YOUR ASSIGNMENT: Print all of the data exactly as written.

EXERCISE DATA:
Lemma decode_encode_all' l :
  forallb is_code_point l = true -> decode (encode_all l) = l.
Proof.
  intros H. pose proof (decode_encode_all l "" H) as E. rewrite append_nil_r in E.
  change (decode "") with (@nil N) in E. now rewrite app_nil_r in E.
Qed.

(** A valid text is read code point by code point, whatever follows. *)
Lemma decode_append a b :
  valid a = true -> decode (a ++ b) = (decode a ++ decode b)%list.
Proof.
  intros H. destruct (valid_parts _ H) as [E Hc].
  rewrite <- E at 1. now apply decode_encode_all.
Qed.

Lemma encode_all_app l1 l2 : encode_all (l1 ++ l2) = encode_all l1 ++ encode_all l2.
Proof.
  induction l1 as [ | n l1 IH ]; simpl; [ reflexivity | ].
  now rewrite IH, append_assoc.
Qed.

Lemma valid_append a b : valid a = true -> valid b = true -> valid (a ++ b) = true.
Proof.
  intros Ha Hb. unfold valid. rewrite (decode_append _ _ Ha).
  destruct (valid_parts _ Ha) as [Ea Hca]. destruct (valid_parts _ Hb) as [Eb Hcb].
  rewrite encode_all_app, Ea, Eb, String.eqb_refl, forallb_app, Hca, Hcb. reflexivity.
Qed.

Lemma clean_parts s :
  clean s = true ->
  valid s = true /\ forallb (fun n => negb (is_surrogate n)) (decode s) = true.
Proof. unfold clean. intros H. now apply andb_true_iff in H. Qed.

Lemma parsed_parts s : parsed s = true -> valid s = true /\ no_pair (decode s) = true.
Proof. unfold parsed. intros H. now apply andb_true_iff in H. Qed.

Lemma clean_append a b : clean a = true -> clean b = true -> clean (a ++ b) = true.
Proof.
  intros Ha Hb. destruct (clean_parts _ Ha) as [Va Sa]. destruct (clean_parts _ Hb) as [Vb Sb].
  unfold clean. rewrite valid_append, decode_append, forallb_app, Sa, Sb by assumption.
  reflexivity.
Qed.

Lemma high_is_surrogate n : is_high n = true -> is_surrogate n = true.
Proof.
  unfold is_high, is_surrogate. intros H. apply andb_true_iff in H as [H1 H2].
  apply N.ltb_lt in H2. rewrite H1. apply N.ltb_lt. lia.
Qed.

ANSWER TO THE EXERCISE:
Lemma decode_encode_all' l :
  forallb is_code_point l = true -> decode (encode_all l) = l.
Proof.
  intros H. pose proof (decode_encode_all l "" H) as E. rewrite append_nil_r in E.
  change (decode "") with (@nil N) in E. now rewrite app_nil_r in E.
Qed.

(** A valid text is read code point by code point, whatever follows. *)
Lemma decode_append a b :
  valid a = true -> decode (a ++ b) = (decode a ++ decode b)%list.
Proof.
  intros H. destruct (valid_parts _ H) as [E Hc].
  rewrite <- E at 1. now apply decode_encode_all.
Qed.

Lemma encode_all_app l1 l2 : encode_all (l1 ++ l2) = encode_all l1 ++ encode_all l2.
Proof.
  induction l1 as [ | n l1 IH ]; simpl; [ reflexivity | ].
  now rewrite IH, append_assoc.
Qed.

Lemma valid_append a b : valid a = true -> valid b = true -> valid (a ++ b) = true.
Proof.
  intros Ha Hb. unfold valid. rewrite (decode_append _ _ Ha).
  destruct (valid_parts _ Ha) as [Ea Hca]. destruct (valid_parts _ Hb) as [Eb Hcb].
  rewrite encode_all_app, Ea, Eb, String.eqb_refl, forallb_app, Hca, Hcb. reflexivity.
Qed.

Lemma clean_parts s :
  clean s = true ->
  valid s = true /\ forallb (fun n => negb (is_surrogate n)) (decode s) = true.
Proof. unfold clean. intros H. now apply andb_true_iff in H. Qed.

Lemma parsed_parts s : parsed s = true -> valid s = true /\ no_pair (decode s) = true.
Proof. unfold parsed. intros H. now apply andb_true_iff in H. Qed.

Lemma clean_append a b : clean a = true -> clean b = true -> clean (a ++ b) = true.
Proof.
  intros Ha Hb. destruct (clean_parts _ Ha) as [Va Sa]. destruct (clean_parts _ Hb) as [Vb Sb].
  unfold clean. rewrite valid_append, decode_append, forallb_app, Sa, Sb by assumption.
  reflexivity.
Qed.

Lemma high_is_surrogate n : is_high n = true -> is_surrogate n = true.
Proof.
  unfold is_high, is_surrogate. intros H. apply andb_true_iff in H as [H1 H2].
  apply N.ltb_lt in H2. rewrite H1. apply N.ltb_lt. lia.
Qed.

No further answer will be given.